TASK DIRECTIONS: Below is a listing; repeat exactly the lines from the one containing "Definition demo_request : Message" to the one containing "Definition demo_vote : Message", both included.

SOURCE MATERIAL:
══════════

(* ===== verification/RaftTheorems.v ===== *)
(** * What holds of the Raft core

    The properties of the cluster (RaftCluster.v), of the log and of the node's
    cycle, with a cluster of three nodes on which they are exercised. *)
From S2P Require Import Prelude Raftpb RaftLog LogReader Raft RaftPeer RaftNode RaftQuiet RaftElection RaftCluster.
From Stdlib Require Import Ascii.
From stdpp Require Import relations.

Local Open Scope Z_scope.

(** ** A cluster of three *)
#[local] Program Instance demo_env : RaftEnv := {| rand := λ _, 0; range := λ _ l, l; maxEntrySize := 1000000 |}.
Next Obligation. done. Qed.

Definition demo_config (i : Z) : Config :=
  {| c_ClusterID := 7; c_NodeID := i; c_ElectionRTT := 3; c_HeartbeatRTT := 1; c_CheckQuorum := true; c_MaxInMemLogSize := 0;
     c_SnapshotEntries := 0; c_SnapshotCompressionType := 0; c_EntryCompressionType := 0; c_IsObserver := false; c_IsWitness := false |}.
Definition demo_peers : list PeerAddress :=
  [{| pa_NodeID := 1; pa_Address := "a" |}; {| pa_NodeID := 2; pa_Address := "b" |}; {| pa_NodeID := 3; pa_Address := "c" |}].
Definition demo_node (i : Z) : option Node := startRaft (demo_config i) false emptyStore false demo_peers true 0.
Definition demo_members : gset Z := {[1; 2; 3]}.

Definition no_world : World := {| w_nodes := ∅; w_net := [] |}.
Definition demo_world : World :=
  default no_world (n1 ← demo_node 1; n2 ← demo_node 2; n3 ← demo_node 3;
    let m n := {| nm_node := n; nm_pending := None |} in
    Some {| w_nodes := {[1 := m n1; 2 := m n2; 3 := m n3]}; w_net := [] |}).

Definition demo_request : Message :=
  (msg RequestVote) <| m_To := 2 |> <| m_From := 1 |> <| m_ClusterId := 7 |> <| m_Term := 2 |> <| m_LogTerm := 1 |> <| m_LogIndex := 3 |>.
Definition demo_vote : Message := (msg RequestVoteResp) <| m_To := 1 |> <| m_From := 2 |> <| m_ClusterId := 7 |> <| m_Term := 2 |>.

(** Node 1 times out and asks node 2, which votes for it; node 1 leads. *)
Definition demo_election : list (Z * Action) :=
  [(1, AApplied 3); (1, ARequest RTick); (1, ARequest RTick); (1, ARequest RTick); (1, AUpdate true); (1, ASave);
   (1, ASend demo_request); (1, ACommit);
   (2, AApplied 3); (2, ARequest (RMessage demo_request)); (2, AUpdate true); (2, ASave); (2, ASend demo_vote); (2, ACommit);
   (1, ARequest (RMessage demo_vote))].
(** Node 2 crashes and comes back with the log it had stored. *)
Definition demo_crash : list (Z * Action) := [(2, ACrash (demo_config 2) false false demo_peers true 0)].

Definition demo_led : World := default no_world (run demo_members ∅ demo_world demo_election).
Definition demo_later : World := default no_world (run demo_members ∅ demo_led demo_crash).

(** Checks that evaluate to a boolean. *)
Definition succeeds {A} (x : option A) : bool := match x with Some _ => true | None => false end.
Definition holds_at {A} (P : A → bool) (x : option A) : bool := match x with Some a => P a | None => false end.
Definition leading (w : World) (i t : Z) : bool :=
  holds_at (λ mb, bool_decide (r_state (nd_raft (nm_node mb)) = leader) && (r_term (nd_raft (nm_node mb)) =? t)) (w_nodes w !! i).

Lemma succeeds_default {A} (x : option A) (d : A) : succeeds x = true → x = Some (default d x).
Proof. by destruct x. Qed.
Lemma holds_at_spec {A} (P : A → bool) (x : option A) : holds_at P x = true → ∃ a, x = Some a ∧ P a = true.
Proof. destruct x as [a|]; [|done]. intros Hp. by exists a. Qed.
Lemma leading_spec w i t : leading w i t = true → leads w i t.
Proof.
  intros (mb & Hi & [Hs%bool_decide_eq_true_1 Ht%Z.eqb_eq]%andb_true_iff)%holds_at_spec. by exists mb.
Qed.

Lemma demo_started i : (i =? 1) || (i =? 2) || (i =? 3) = true →
  ∃ n, demo_node i = Some n ∧ started_ok demo_members ∅ i (demo_config i) n = true.
Proof.
  intros Hi. apply holds_at_spec. apply orb_true_iff in Hi as [[->%Z.eqb_eq| ->%Z.eqb_eq]%orb_true_iff| ->%Z.eqb_eq]; vm_compute; reflexivity.
Qed.

Lemma demo_initial : initial demo_members ∅ demo_world.
Proof.
  destruct (demo_started 1) as (n1 & E1 & H1); [done|]. destruct (demo_started 2) as (n2 & E2 & H2); [done|].
  destruct (demo_started 3) as (n3 & E3 & H3); [done|]. rewrite /demo_world E1 E2 E3. cbn [mbind option_bind default].
  split; [done|]. cbn [w_nodes]. intros i mb.
  rewrite !lookup_insert_Some. intros [[<- <-]|[_ [[<- <-]|[_ [[<- <-]|[_ ?]]]]]]; [..|done];
    (split; [done|]); repeat eexists; eassumption.
Qed.

Section elections.
Context `{Env : RaftEnv} (R W : gset Z).

Lemma single_member i j : majority R W ≤ 1 → i ∈ R ∪ W → j ∈ R ∪ W → i = j.
Proof.
  intros Hm Hi Hj. assert (size (R ∪ W) ≤ 1)%nat as Hs.
  { pose proof (size_union_alt R W) as Hu. assert (size (W ∖ R) ≤ size W)%nat by (apply subseteq_size; set_solver).
    rewrite /majority in Hm. zlia. }
  destruct (decide (i = j)) as [|Hne]; [done|]. assert (size ({[i; j]} : gset Z) ≤ size (R ∪ W))%nat as Hle by (apply subseteq_size; set_solver).
  rewrite size_union in Hle; [set_solver|]. rewrite !size_singleton in Hle. lia.
Qed.
End elections.

(** C2: at most one node leads a term: if node [i] leads term [t] at some point of a
    run, and node [j] leads the same term then or later, they are the same node.
    Messages may be lost, duplicated and reordered, and nodes may crash, also
    between deciding and storing, and restart from their storage; the members are
    the nodes of [R] and [W] throughout, and no term reaches 2^64 - 1. *)
Theorem one_leader_per_term `{RaftEnv} (R W : gset Z) w0 w w' i j t :
  initial R W w0 → rtc (step R W) w0 w → rtc (step R W) w w' → leads w i t → leads w' j t → i = j.
Proof.
  intros H0 H01 H12 Hi Hj. destruct (safe_steps R W _ _ _ (safe_initial R W _ H0) H01) as (B & _ & Hw).
  destruct (safe_steps R W _ _ _ Hw H12) as (B' & Hg & Hw').
  destruct (leader_asked R W _ _ _ _ Hw Hi) as (Q1 & HQ1 & M1 & I1 & S1 & A1).
  destruct (leader_asked R W _ _ _ _ Hw' Hj) as (Q2 & HQ2 & M2 & I2 & S2 & A2).
  destruct (majorities_meet R W Q1 Q2) as (v & Hv1 & Hv2); [done..|].
  assert (∀ u, B' u i t → B' u j t → i = j) as Honce by (intros u; apply (f_once _ _ _ _ Hw')).
  destruct (S1 v Hv1) as [E1|B1], (S2 v Hv2) as [E2|B2]; [congruence| | |].
  - subst v. destruct A1 as [-> |A1]; [rewrite size_singleton in M1; by eapply single_member|]. eapply Honce; [by apply Hg|done].
  - subst v. destruct A2 as [-> |A2]; [rewrite size_singleton in M2; by eapply single_member|]. eapply Honce; [by apply Hg|done].
  - eapply Honce; [by apply Hg|done].
Qed.

Lemma one_leader_per_term_witness : leads demo_led 1 2 ∧ leads demo_later 1 2 ∧ (1 : Z) = 1.
Proof.
  assert (leads demo_led 1 2) as H1 by (apply leading_spec; vm_compute; reflexivity).
  assert (leads demo_later 1 2) as H2 by (apply leading_spec; vm_compute; reflexivity).
  split; [exact H1|]. split; [exact H2|].
  apply (one_leader_per_term demo_members ∅ demo_world demo_led demo_later 1 1 2); [exact demo_initial| | |exact H1|exact H2].
  - apply (run_steps _ _ _ demo_election), succeeds_default. vm_compute. reflexivity.
  - apply (run_steps _ _ _ demo_crash), succeeds_default. vm_compute. reflexivity.
Defined.

(** C3: a node votes once in a term: two votes it has ever sent in one term are for
    the same candidate, also when it crashed and restarted between them. *)
Theorem votes_once `{RaftEnv} (R W : gset Z) w0 w x y :
  initial R W w0 → rtc (step R W) w0 w → x ∈ w_net w → y ∈ w_net w → granted x → granted y →
  m_From x = m_From y → m_Term x = m_Term y → m_To x = m_To y.
Proof.
  intros H0 H01 Hx Hy [Tx Rx] [Ty Ry] Ef Et. destruct (safe_steps R W _ _ _ (safe_initial R W _ H0) H01) as (B & _ & Hw).
  pose proof (f_net _ _ _ _ Hw) as Hn. rewrite Forall_forall in Hn. pose proof (Hn x Hx) as Ox. pose proof (Hn y Hy) as Oy.
  rewrite /sent_ok Tx in Ox. rewrite /sent_ok Ty in Oy. destruct (Ox Rx) as [_ Bx], (Oy Ry) as [_ By].
  rewrite Ef Et in Bx. by eapply (f_once _ _ _ _ Hw).
Qed.

Lemma votes_once_witness : demo_vote ∈ w_net demo_led ∧ m_To demo_vote = m_To demo_vote.
Proof.
  assert (demo_vote ∈ w_net demo_led) as Hin by (apply (bool_decide_unpack _); vm_compute; exact I).
  split; [exact Hin|].
  apply (votes_once demo_members ∅ demo_world demo_led demo_vote demo_vote);
    [exact demo_initial| |exact Hin|exact Hin|split; reflexivity|split; reflexivity|reflexivity|reflexivity].
  apply (run_steps _ _ _ demo_election), succeeds_default. vm_compute. reflexivity.
Defined.

(** ** The recursion of [Handle]

    A tick, and a timeout forced by the leader, call [Handle] again. *)
Section recursion.
Context `{Env : RaftEnv}.
Implicit Types (f g : raft → Message → option raft).

(** What a tick hands on is handled without a further call. *)
Lemma inner_unused f g r m : tick_message m → HandleWith f r m = HandleWith g r m.
Proof.
  intros [H0 Hm]. rewrite /HandleWith. destruct (onMessageTermNotMatched r m) as [[r1 b]|]; [|done]. cbn [mbind option_bind].
  destruct b; [done|]. destruct (_ && _); [done|]. rewrite /defaultHandle.
  destruct (m_Type m); try (by destruct Hm); destruct (r_state r1); reflexivity.
Qed.

Lemma bind_ext {A B} (x : option A) (f g : A → option B) : (∀ a, f a = g a) → x ≫= f = x ≫= g.
Proof. intros E. destruct x; [apply E|done]. Qed.

Lemma each_ext (h k : raft → Z → option raft) r ids : (∀ r id, h r id = k r id) → each h r ids = each k r ids.
Proof. intros E. revert r. induction ids as [|id ids IH]; intros r; cbn [each]; [done|]. rewrite E. apply bind_ext, IH. Qed.

(** Only what ticks hand on reaches the inner call. *)
Lemma tick_ext f g r : (∀ r m, tick_message m → f r m = g r m) → tick f r = tick g r.
Proof.
  intros E. rewrite /tick. set (r0 := upd r_tickCount _ _). destruct (isLeader r0).
  - rewrite /leaderTick. apply bind_ext. intros _. apply bind_ext. intros b.
    assert (∀ k r, checkAcks f k r = checkAcks g k r) as Ea.
    { intros k r1. rewrite /checkAcks. cbn [rangeKeys]. apply each_ext. intros r2 id. rewrite /checkAck. apply bind_ext. intros rp.
      destruct (rm_state rp); try done. destruct (rem.ackTick _) as [ack [|]]; [|done]. by rewrite E. }
    match goal with |- mbind ?k1 ?x1 = mbind ?k2 ?x2 => assert (x1 = x2) as -> end.
    { destruct (timeForCheckQuorum _); [|done]. destruct (r_checkQuorum _); [|done]. by apply E. }
    apply bind_ext. intros r1. match goal with |- mbind ?k1 ?x1 = mbind ?k2 ?x2 => assert (x1 = x2) as -> end.
    { destruct (timeForHearbeat _); [|done]. by apply E. }
    apply bind_ext. intros r2. rewrite /checkPendingSnapshotAck. destruct (_ && _); [|done].
    rewrite Ea. apply bind_ext. intros r3. rewrite Ea. apply bind_ext. intros r4. apply Ea.
  - rewrite /nonLeaderTick. destruct (isLeader r0); [done|]. apply bind_ext. intros b. apply bind_ext. intros r1.
    destruct (_ || _); [done|]. destruct (_ && _); [|done]. by apply E.
Qed.

Lemma handle_ext f g r m : (∀ r m, tick_message m → f r m = g r m) → HandleWith f r m = HandleWith g r m.
Proof.
  intros E. rewrite /HandleWith. apply bind_ext. intros [r1 b]. destruct b; [done|]. destruct (_ && _); [done|].
  assert (∀ r, tick f r = tick g r) as Et by (intros; by apply tick_ext).
  assert (handleLocalTick f r1 m = handleLocalTick g r1 m) as El by (rewrite /handleLocalTick; destruct (m_Reject m); [done|apply Et]).
  assert (handleFollowerTimeoutNow f r1 m = handleFollowerTimeoutNow g r1 m) as En by by rewrite /handleFollowerTimeoutNow Et.
  rewrite /defaultHandle. destruct (r_state r1), (m_Type m); cbv beta iota;
    lazymatch goal with
    | |- handleLocalTick _ _ _ = _ => exact El
    | |- handleFollowerTimeoutNow _ _ _ = _ => exact En
    | |- _ => reflexivity
    end.
Qed.
End recursion.

(** [Handle] terminates: the recursion through ticks is two calls deep.  [Handle]
    is a solution of the recursive definition in the source (the dispatch whose ticks
    call [Handle]), it is the only one, and unfolding the definition twice, from
    anything, already gives it. *)
Theorem handle_terminates `{RaftEnv} :
  (∀ r m, Raft.Handle r m = HandleWith Raft.Handle r m) ∧
  (∀ h, (∀ r m, h r m = HandleWith h r m) → ∀ r m, h r m = Raft.Handle r m) ∧
  (∀ n h r m, Nat.iter (2 + n) HandleWith h r m = Raft.Handle r m).
Proof.
  assert (∀ f r m, HandleWith (HandleWith f) r m = Raft.Handle r m) as H2.
  { intros f r m. apply handle_ext. intros r1 m1 Hm. by apply inner_unused. }
  split_and!.
  - intros r m. symmetry. apply H2.
  - intros h Hh r m. rewrite Hh -(H2 h). apply handle_ext. intros r1 m1 _. apply Hh.
  - intros n h r m. apply H2.
Qed.

(** ** A rate limit report that wraps

    A follower that is told of ten entries without payload counts 80 bytes for each
    of them in memory and 128 as not committed; the difference it reports to the
    leader, meant to stop at 0, is an unsigned number close to 2^64. *)
Definition demo_entry (i : Z) : Entry := {| e_Term := 2; e_Index := i; e_Type := ApplicationEntry; e_Key := 0; e_ClientID := 0;
  e_SeriesID := 0; e_RespondedTo := 0; e_Cmd := [] |}.
Definition demo_replicate : Message :=
  (msg Replicate) <| m_To := 2 |> <| m_From := 1 |> <| m_ClusterId := 7 |> <| m_Term := 2 |> <| m_LogTerm := 1 |>
    <| m_LogIndex := 3 |> <| m_Commit := 3 |> <| m_Entries := demo_entry <$> seqZ 4 10 |>.
Definition demo_limited (i : Z) : Config :=
  {| c_ClusterID := 7; c_NodeID := i; c_ElectionRTT := 3; c_HeartbeatRTT := 1; c_CheckQuorum := true; c_MaxInMemLogSize := 200;
     c_SnapshotEntries := 0; c_SnapshotCompressionType := 0; c_EntryCompressionType := 0; c_IsObserver := false; c_IsWitness := false |}.
Definition demo_report : option Z :=
  n ← startRaft (demo_limited 2) false emptyStore false demo_peers true 0;
  r ← Raft.Handle (nd_raft n) demo_replicate;
  r ← sendRateLimitMessage r;
  m_Hint <$> last (r_msgs r).

Example rate_limit_wraps : holds_at (λ mv, 2 ^ 64 - 1000 <? mv) demo_report = true.
Proof. vm_compute. reflexivity. Qed.

(** A read that a candidate drops is recorded twice. *)
Example candidate_drops_twice `{RaftEnv} r m :
  r_droppedReadIndexes <$> handleCandidateReadIndex r m =
  Some (r_droppedReadIndexes r ++ [ctxOf m; ctxOf m]).
Proof. exact (f_equal Some (eq_sym (app_assoc (r_droppedReadIndexes r) [ctxOf m] [ctxOf m]))). Qed.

══════════

ANSWER SPACE:
Definition demo_request : Message :=
  (msg RequestVote) <| m_To := 2 |> <| m_From := 1 |> <| m_ClusterId := 7 |> <| m_Term := 2 |> <| m_LogTerm := 1 |> <| m_LogIndex := 3 |>.
Definition demo_vote : Message := (msg RequestVoteResp) <| m_To := 1 |> <| m_From := 2 |> <| m_ClusterId := 7 |> <| m_Term := 2 |>.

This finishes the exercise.